FDA declines to review Moderna's mRNA flu shot
Scope of the FDA Decision & Trial Design Dispute
- Commenters highlight that FDA’s stated issue is the trial comparator: Moderna used a standard flu shot, while for 65+ the “best available standard of care” is higher‑dose or adjuvanted vaccines.
- Some argue the agency simply wants the control arm to match current CDC guidance for older adults.
- Others suspect this is a pretext (“sandbagging”), noting trial designs are usually shaped in consultation with regulators and prior CDC communication suggested this might affect recommendations for 65+, not overall approval.
Effect on Flu Vaccination and Target Populations
- Multiple comments stress that flu vaccines remain widely available; this affects only this mRNA product.
- The main immediate impact is on people 65+ and those with preexisting conditions; younger adults are mostly unaffected.
- There’s concern that not approving potentially more effective or faster‑to‑update mRNA vaccines could slow progress against evolving flu strains.
Politics, RFK Jr., and Regulatory Interference
- Several see this as a political move influenced by anti‑mRNA activism, specifically tying it to RFK Jr.’s agenda.
- Others focus blame on “this administration” more broadly, arguing the decision overrode a pro‑innovation FDA head for political optics.

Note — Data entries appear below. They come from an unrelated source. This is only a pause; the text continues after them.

(** * PdfVault backend (backend/server.js): a shallow embedding

    The service is one Express application: a CORS middleware, a static
    mount of the upload directory under [/pdfs], an informational root page,
    the upload route [POST /upload] (multer, single file field [pdfFile]) and
    the listing route [GET /pdfs].

    The functions written in server.js are embedded one by one and keep their
    names.  Express, multer and serve-static are libraries: the parts of them
    the application relies on are modelled in the modules [Express],
    [Multer] and [ServeStatic] below, each with the behaviour it
    stands for.  What depends on the version of a library or on the operating
    system, and what the libraries do with inputs the embedding does not follow,
    is gathered in the record [library] and taken as given.  The file system
    is reduced to what the program touches: the upload directory, absent or a
    flat map from entry names to contents. *)

From Stdlib Require Import Strings.Byte Strings.Ascii.
From stdpp Require Import base strings list gmap pretty.

Open Scope string_scope.
Set Warnings "-register-all".

(** ** Strings as JavaScript uses them here *)

Definition ascii_lower (c : ascii) : ascii :=
  let n := nat_of_ascii c in
  if (65 <=? n)%nat && (n <=? 90)%nat then ascii_of_nat (n + 32) else c.

Fixpoint lower (s : string) : string :=
  match s with
  | EmptyString => EmptyString
  | String c s' => String (ascii_lower c) (lower s')
  end.

(** [s.endsWith(suffix)] *)
Fixpoint endsWith (s suffix : string) : bool :=
  if String.eqb s suffix then true
  else match s with
       | EmptyString => false
       | String _ s' => endsWith s' suffix
       end.

(** [s.startsWith(p)], returning what follows the prefix. *)
Fixpoint strip_prefix (p s : string) : option string :=
  match p, s with
  | EmptyString, _ => Some s
  | String a p', String b s' => if Ascii.eqb a b then strip_prefix p' s' else None
  | String _ _, EmptyString => None
  end.

Fixpoint contains_char (c : ascii) (s : string) : bool :=
  match s with
  | EmptyString => false
  | String b s' => Ascii.eqb c b || contains_char c s'
  end.

(** ** JSON values, responses *)

Inductive json :=
| JBool (b : bool)
| JString (s : string)
| JArray (items : list json)
| JObject (fields : list (string * json)).

Inductive body :=
| NoBody
| Json (v : json)                      (* res.json(v) *)
| Html (markup : string)               (* res.send(markup) *)
| FileBytes (data : list byte)         (* a file streamed by the static mount *)
| RedirectPage (location : string)     (* serve-static's redirect document *)
| ErrorPage (verb : string).           (* the final handler's HTML page *)

Record response := Response {
  status : nat;
  headers : list (string * string);
  payload : body
}.

(** Header names are compared without regard to case, as Node does. *)
Definition same_header (a b : string) : bool := String.eqb (lower a) (lower b).

Fixpoint set_header_in (name value : string) (hs : list (string * string))
  : list (string * string) :=
  match hs with
  | [] => [(name, value)]
  | (n, v) :: rest =>
      if same_header n name then (name, value) :: rest
      else (n, v) :: set_header_in name value rest
  end.

Fixpoint get_header_in (name : string) (hs : list (string * string)) : option string :=
  match hs with
  | [] => None
  | (n, v) :: rest => if same_header n name then Some v else get_header_in name rest
  end.

(** [res.setHeader], [res.getHeader], [res.status(n)] *)
Definition setHeader (name value : string) (res : response) : response :=
  Response (status res) (set_header_in name value (headers res)) (payload res).

Definition getHeader (name : string) (res : response) : option string :=
  get_header_in name (headers res).

Definition set_status (n : nat) (res : response) : response :=
  Response n (headers res) (payload res).

Definition set_type_if_unset (value : string) (res : response) : response :=
  match getHeader "Content-Type" res with
  | Some _ => res
  | None => setHeader "Content-Type" value res
  end.

(** [res.json(v)] and [res.send(markup)]: the body, and a content type when
    none was set before.  Their look at the validators of the request comes
    with [Express.conditional]. *)
Definition res_json (v : json) (res : response) : response :=
  let res := set_type_if_unset "application/json; charset=utf-8" res in
  Response (status res) (headers res) (Json v).

Definition res_send (markup : string) (res : response) : response :=
  let res := set_type_if_unset "text/html; charset=utf-8" res in
  Response (status res) (headers res) (Html markup).

(** The response object a request starts with. *)
Definition fresh_response : response := Response 200 [] NoBody.

(** ** The file system and the clock

    Only [UPLOAD_DIR] is touched.  It is absent ([None]) or a directory, given
    as the finite map from its entry names to the bytes stored under them; the
    directory is flat.  [parent] tells what [fs.mkdirSync] meets one level up,
    in [__dirname]. *)

Inductive parent_state := ParentMissing | ParentReadOnly | ParentWritable.

Abbreviation storage := (option (gmap string (list byte))).

Record disk := Disk {
  parent : parent_state;
  uploads : storage
}.

Definition existsSync (dir : storage) : bool :=
  match dir with Some _ => true | None => false end.

(** [fs.mkdirSync(UPLOAD_DIR)], without the [recursive] option: one level is
    created, inside a parent that must exist and accept the new entry.  [None]
    stands for the exception it throws. *)
Definition mkdirSync (d : disk) : option disk :=
  match parent d, uploads d with
  | ParentWritable, None => Some (Disk ParentWritable (Some ∅))
  | _, _ => None
  end.

(** [fs.readdir(UPLOAD_DIR, cb)]: the error, or the entry names in the order the
    directory yields them. *)
Definition readdir (dir : storage) : option (list string) :=
  match dir with
  | Some entries => Some (map_to_list entries).*1
  | None => None
  end.

(** Operations on files inside the upload directory, named by entry. *)
Inductive fs_op :=
| OpWrite (name : string) (data : list byte)
| OpUnlink (name : string).

Definition apply_op (dir : storage) (op : fs_op) : storage :=
  match dir, op with
  | Some entries, OpWrite name data => Some (<[name := data]> entries)
  | Some entries, OpUnlink name => Some (delete name entries)
  | None, _ => None
  end.

(** ** Requests *)

Inductive method := GET | HEAD | POST | OPTIONS | OtherMethod.

(** A file part of a multipart body as multer hands it to the callbacks of
    server.js: [file.fieldname], [file.originalname], [file.mimetype], and the
    bytes of [file.stream].  The parser keeps the base name of the file name the
    client sent, so [originalname] names an entry, not a path. *)
Record file_part := FilePart {
  fieldname : string;
  originalname : string;
  mimetype : string;
  content : list byte
}.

Mandates, Backlash, and Public Health Tradeoffs
- Long subthreads debate whether Covid vaccine mandates and messaging “burned a century of goodwill,” fueling wider vaccine skepticism (measles, etc.).
- One side emphasizes societal benefits of vaccination (reduced hospital burden, protection of the immunocompromised, economic externalities).
- The opposing side stresses bodily autonomy and questions using collective cost savings to justify mandates, comparing vaccines to obesity, smoking, and drug use as public‑health burdens.
- There is disagreement over whether herd immunity for Covid was ever realistic and whether that undercuts mandate justifications.
Future of mRNA & Broader Trust Debates
- Some fear this decision will slow mRNA innovation, including future cancer vaccines; others note ongoing non‑flu mRNA cancer trials elsewhere.
- A long meta‑discussion centers on “do your own research”:
- One camp criticizes it as code for consuming low‑quality social media content and conspiracy theories.
- Another argues declining institutional trust and censorship make independent inquiry necessary, even if imperfect.